■ **Required work**:
In the listing below, find the line holding "Lemma forward_log_public gateway" and the line holding "- unfold proxy_log. rewrite Ho.". Write out those two lines and all lines between, exactly, and nothing more.

===== Provided records =====

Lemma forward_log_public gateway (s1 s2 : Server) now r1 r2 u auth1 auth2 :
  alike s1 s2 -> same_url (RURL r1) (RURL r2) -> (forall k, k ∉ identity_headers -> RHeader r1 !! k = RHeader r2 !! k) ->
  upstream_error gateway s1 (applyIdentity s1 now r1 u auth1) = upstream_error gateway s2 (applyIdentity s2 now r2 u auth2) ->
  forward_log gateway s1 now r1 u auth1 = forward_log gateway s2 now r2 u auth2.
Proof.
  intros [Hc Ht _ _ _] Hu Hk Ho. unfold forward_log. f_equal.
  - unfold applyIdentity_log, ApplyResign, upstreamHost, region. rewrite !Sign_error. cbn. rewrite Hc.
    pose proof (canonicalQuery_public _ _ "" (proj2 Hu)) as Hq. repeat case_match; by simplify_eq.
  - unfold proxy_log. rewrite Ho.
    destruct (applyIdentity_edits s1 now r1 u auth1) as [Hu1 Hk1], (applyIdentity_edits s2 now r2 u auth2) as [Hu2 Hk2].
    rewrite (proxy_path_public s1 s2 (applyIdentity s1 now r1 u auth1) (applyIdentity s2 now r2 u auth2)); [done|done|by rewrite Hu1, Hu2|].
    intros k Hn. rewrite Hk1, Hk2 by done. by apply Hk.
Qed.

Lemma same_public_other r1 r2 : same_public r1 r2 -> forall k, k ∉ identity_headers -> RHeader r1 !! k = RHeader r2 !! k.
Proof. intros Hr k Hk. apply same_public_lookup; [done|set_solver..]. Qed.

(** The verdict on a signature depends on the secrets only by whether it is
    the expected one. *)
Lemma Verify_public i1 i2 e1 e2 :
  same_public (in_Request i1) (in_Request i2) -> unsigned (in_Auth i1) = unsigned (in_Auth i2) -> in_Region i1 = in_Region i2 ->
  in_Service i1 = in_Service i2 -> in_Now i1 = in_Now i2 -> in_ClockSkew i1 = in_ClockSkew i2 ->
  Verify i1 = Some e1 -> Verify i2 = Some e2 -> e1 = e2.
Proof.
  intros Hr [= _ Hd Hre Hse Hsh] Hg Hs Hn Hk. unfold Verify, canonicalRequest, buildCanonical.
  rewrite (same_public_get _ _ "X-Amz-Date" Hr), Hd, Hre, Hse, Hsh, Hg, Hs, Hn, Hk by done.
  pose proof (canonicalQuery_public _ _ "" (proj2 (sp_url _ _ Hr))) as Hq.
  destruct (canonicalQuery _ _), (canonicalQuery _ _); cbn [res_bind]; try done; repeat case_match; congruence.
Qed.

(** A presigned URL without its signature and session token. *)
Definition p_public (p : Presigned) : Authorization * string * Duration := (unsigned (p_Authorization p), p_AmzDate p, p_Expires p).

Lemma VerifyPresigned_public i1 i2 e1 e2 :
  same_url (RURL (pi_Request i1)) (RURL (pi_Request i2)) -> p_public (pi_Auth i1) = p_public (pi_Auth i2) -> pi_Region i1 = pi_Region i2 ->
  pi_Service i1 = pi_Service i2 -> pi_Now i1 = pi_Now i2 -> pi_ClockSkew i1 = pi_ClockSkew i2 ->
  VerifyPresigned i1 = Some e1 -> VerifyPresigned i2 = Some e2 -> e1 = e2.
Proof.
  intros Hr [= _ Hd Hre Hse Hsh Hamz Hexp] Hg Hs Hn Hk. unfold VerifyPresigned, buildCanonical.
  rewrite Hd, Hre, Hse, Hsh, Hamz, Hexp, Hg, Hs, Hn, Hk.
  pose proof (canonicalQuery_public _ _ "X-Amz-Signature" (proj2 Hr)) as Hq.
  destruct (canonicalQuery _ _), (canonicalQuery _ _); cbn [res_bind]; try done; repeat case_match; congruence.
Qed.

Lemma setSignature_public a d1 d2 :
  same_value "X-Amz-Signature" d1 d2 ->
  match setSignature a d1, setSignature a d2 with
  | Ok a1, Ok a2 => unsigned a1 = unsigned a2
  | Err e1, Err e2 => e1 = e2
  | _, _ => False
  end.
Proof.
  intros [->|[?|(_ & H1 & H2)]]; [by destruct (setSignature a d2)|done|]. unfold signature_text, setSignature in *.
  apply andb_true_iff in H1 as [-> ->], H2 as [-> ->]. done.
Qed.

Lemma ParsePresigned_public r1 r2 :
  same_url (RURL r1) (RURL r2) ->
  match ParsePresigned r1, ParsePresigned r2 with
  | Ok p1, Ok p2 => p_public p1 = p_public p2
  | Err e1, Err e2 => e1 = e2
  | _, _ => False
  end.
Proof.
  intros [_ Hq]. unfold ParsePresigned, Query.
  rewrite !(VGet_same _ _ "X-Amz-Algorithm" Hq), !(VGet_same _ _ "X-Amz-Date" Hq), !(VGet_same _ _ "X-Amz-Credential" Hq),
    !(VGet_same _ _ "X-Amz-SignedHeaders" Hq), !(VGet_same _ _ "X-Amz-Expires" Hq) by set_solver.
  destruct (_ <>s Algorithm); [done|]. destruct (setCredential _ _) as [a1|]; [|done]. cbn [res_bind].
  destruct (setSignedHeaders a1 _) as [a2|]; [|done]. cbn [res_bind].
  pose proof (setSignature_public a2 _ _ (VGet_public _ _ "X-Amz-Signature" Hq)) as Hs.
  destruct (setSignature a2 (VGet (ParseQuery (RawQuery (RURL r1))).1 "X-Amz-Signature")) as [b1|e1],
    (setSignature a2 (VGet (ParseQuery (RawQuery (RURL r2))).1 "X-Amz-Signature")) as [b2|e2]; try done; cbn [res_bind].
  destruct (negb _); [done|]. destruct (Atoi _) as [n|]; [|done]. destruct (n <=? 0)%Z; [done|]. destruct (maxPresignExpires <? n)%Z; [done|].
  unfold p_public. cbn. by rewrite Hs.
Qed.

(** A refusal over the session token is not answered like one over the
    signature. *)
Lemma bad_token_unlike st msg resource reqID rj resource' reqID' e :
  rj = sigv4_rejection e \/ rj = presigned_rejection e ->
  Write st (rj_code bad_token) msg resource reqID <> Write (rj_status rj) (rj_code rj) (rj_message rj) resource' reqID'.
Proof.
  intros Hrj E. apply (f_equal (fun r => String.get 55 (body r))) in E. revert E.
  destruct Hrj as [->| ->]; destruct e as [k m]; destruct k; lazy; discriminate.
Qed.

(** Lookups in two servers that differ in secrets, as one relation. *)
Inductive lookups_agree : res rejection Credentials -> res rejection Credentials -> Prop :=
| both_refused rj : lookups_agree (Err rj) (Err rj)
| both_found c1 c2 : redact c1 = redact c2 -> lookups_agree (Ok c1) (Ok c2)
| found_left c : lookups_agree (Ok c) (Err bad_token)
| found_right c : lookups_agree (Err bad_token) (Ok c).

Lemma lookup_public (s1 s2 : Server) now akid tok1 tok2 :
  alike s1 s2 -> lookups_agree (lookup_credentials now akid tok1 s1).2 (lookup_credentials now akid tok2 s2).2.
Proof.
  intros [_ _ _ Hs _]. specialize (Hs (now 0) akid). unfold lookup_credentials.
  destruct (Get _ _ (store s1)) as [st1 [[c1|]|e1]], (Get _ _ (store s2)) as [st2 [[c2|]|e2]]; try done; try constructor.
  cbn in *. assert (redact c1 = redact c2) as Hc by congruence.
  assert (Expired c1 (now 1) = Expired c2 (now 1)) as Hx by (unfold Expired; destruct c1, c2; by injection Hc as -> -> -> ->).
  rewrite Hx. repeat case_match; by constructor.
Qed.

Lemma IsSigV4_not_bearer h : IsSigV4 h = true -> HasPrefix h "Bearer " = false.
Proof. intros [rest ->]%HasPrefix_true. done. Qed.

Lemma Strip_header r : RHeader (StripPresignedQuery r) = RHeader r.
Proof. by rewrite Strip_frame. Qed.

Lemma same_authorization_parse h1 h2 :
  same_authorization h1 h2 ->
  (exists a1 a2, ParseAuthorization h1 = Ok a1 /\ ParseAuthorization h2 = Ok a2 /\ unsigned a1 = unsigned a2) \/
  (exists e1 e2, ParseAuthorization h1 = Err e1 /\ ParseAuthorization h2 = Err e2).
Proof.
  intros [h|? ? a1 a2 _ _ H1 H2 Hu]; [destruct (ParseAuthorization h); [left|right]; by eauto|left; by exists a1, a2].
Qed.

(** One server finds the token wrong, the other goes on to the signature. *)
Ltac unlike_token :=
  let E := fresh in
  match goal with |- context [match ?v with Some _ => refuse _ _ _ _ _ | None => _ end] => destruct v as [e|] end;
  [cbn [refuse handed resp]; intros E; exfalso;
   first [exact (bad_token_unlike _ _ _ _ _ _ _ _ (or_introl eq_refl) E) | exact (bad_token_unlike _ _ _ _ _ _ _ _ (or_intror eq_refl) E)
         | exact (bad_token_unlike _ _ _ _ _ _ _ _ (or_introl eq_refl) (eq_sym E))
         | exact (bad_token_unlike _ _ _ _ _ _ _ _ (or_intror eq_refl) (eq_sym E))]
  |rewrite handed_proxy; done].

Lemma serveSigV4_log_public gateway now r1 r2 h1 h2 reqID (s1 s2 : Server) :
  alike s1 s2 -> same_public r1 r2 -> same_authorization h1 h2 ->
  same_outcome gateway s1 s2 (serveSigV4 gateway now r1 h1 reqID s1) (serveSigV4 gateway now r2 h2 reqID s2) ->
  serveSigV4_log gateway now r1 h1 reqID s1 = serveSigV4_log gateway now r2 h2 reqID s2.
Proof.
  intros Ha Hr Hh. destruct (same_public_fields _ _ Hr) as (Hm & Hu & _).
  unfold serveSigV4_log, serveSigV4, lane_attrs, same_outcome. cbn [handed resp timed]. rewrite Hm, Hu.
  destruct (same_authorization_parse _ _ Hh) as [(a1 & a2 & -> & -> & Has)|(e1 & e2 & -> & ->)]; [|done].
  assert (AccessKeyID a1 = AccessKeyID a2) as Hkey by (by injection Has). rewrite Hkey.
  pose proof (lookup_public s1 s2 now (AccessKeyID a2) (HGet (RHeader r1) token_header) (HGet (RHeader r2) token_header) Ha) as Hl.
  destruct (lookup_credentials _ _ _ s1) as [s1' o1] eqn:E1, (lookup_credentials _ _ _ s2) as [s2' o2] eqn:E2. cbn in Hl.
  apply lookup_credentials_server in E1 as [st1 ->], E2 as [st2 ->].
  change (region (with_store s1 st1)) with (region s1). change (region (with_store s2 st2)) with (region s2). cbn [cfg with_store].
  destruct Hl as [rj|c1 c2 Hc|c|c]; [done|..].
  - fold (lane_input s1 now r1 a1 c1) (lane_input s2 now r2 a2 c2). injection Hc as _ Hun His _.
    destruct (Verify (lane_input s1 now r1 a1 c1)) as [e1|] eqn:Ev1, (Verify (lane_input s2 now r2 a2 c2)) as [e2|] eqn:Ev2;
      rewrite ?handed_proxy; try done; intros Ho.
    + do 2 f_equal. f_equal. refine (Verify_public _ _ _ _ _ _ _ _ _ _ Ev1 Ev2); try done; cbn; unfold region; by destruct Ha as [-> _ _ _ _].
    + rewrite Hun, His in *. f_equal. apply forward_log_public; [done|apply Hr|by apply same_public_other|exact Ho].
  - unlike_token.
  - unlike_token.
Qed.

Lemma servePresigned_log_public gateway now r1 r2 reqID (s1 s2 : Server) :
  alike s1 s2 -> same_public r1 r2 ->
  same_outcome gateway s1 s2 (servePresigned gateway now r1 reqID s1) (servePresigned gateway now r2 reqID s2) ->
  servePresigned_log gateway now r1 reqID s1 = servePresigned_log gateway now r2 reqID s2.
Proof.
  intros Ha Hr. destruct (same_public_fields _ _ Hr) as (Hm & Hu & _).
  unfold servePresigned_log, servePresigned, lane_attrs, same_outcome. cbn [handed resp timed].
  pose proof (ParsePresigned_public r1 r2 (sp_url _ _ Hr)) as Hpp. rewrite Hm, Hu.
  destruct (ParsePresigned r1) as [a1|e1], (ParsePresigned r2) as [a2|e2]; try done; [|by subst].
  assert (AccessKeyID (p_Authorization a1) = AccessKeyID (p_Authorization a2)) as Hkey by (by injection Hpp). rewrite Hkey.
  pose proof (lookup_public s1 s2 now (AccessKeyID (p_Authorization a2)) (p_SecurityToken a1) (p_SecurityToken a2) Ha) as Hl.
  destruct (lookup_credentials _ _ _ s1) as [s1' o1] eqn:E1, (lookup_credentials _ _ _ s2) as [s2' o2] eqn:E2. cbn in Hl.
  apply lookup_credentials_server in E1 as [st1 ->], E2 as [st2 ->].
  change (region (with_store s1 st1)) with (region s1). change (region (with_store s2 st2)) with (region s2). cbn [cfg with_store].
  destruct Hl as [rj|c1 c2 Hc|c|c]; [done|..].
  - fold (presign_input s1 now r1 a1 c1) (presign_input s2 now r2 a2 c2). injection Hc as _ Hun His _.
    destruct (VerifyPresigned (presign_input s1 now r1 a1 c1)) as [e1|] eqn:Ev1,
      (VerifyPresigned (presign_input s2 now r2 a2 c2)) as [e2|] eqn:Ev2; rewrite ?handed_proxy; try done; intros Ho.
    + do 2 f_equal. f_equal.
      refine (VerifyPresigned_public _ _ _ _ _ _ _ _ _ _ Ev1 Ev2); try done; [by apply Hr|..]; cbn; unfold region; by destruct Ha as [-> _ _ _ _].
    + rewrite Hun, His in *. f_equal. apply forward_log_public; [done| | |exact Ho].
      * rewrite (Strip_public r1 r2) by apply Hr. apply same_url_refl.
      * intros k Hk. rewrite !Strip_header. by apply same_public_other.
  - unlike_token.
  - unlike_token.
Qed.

=====
===== Provided records =====

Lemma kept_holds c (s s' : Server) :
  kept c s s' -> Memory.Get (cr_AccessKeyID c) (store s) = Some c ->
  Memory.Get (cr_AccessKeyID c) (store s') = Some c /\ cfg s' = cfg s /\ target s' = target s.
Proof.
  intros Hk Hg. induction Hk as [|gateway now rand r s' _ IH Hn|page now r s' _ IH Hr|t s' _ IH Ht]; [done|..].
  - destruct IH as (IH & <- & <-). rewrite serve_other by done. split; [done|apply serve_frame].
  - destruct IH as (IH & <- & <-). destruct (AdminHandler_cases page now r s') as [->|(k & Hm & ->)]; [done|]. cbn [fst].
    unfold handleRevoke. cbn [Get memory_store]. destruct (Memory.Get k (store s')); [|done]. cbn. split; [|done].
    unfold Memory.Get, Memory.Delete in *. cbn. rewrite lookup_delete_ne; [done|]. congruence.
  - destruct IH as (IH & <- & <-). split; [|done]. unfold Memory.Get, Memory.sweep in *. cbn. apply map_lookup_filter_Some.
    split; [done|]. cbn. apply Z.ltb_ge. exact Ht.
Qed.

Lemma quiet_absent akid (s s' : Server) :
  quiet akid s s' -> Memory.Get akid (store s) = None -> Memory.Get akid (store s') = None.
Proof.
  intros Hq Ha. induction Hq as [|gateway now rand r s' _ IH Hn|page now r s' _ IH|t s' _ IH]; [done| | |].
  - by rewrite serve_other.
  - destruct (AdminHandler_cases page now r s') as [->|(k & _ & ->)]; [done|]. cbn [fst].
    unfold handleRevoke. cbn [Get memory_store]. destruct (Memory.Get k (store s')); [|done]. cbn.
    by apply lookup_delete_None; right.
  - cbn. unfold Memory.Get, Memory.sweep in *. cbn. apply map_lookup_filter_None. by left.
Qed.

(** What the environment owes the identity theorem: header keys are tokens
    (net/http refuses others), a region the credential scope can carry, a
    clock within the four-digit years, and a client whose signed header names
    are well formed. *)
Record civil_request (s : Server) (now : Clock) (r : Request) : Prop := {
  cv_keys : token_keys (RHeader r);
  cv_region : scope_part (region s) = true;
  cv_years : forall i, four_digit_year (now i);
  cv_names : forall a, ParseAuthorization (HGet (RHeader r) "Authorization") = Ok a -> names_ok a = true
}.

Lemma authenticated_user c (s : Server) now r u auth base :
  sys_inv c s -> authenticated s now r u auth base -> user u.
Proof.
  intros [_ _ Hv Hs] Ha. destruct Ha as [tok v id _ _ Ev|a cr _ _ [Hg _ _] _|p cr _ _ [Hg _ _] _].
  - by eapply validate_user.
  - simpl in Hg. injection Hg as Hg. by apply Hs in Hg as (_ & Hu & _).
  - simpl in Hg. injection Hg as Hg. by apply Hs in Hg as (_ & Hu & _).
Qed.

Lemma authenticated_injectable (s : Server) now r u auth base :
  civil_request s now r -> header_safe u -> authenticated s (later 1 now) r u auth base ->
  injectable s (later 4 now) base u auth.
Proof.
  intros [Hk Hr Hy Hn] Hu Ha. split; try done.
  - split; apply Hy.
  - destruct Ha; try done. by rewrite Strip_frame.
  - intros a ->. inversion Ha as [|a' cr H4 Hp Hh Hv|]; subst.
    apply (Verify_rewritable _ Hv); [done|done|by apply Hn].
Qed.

=====

■ **Response to this task**:
Lemma forward_log_public gateway (s1 s2 : Server) now r1 r2 u auth1 auth2 :
  alike s1 s2 -> same_url (RURL r1) (RURL r2) -> (forall k, k ∉ identity_headers -> RHeader r1 !! k = RHeader r2 !! k) ->
  upstream_error gateway s1 (applyIdentity s1 now r1 u auth1) = upstream_error gateway s2 (applyIdentity s2 now r2 u auth2) ->
  forward_log gateway s1 now r1 u auth1 = forward_log gateway s2 now r2 u auth2.
Proof.
  intros [Hc Ht _ _ _] Hu Hk Ho. unfold forward_log. f_equal.
  - unfold applyIdentity_log, ApplyResign, upstreamHost, region. rewrite !Sign_error. cbn. rewrite Hc.
    pose proof (canonicalQuery_public _ _ "" (proj2 Hu)) as Hq. repeat case_match; by simplify_eq.
  - unfold proxy_log. rewrite Ho.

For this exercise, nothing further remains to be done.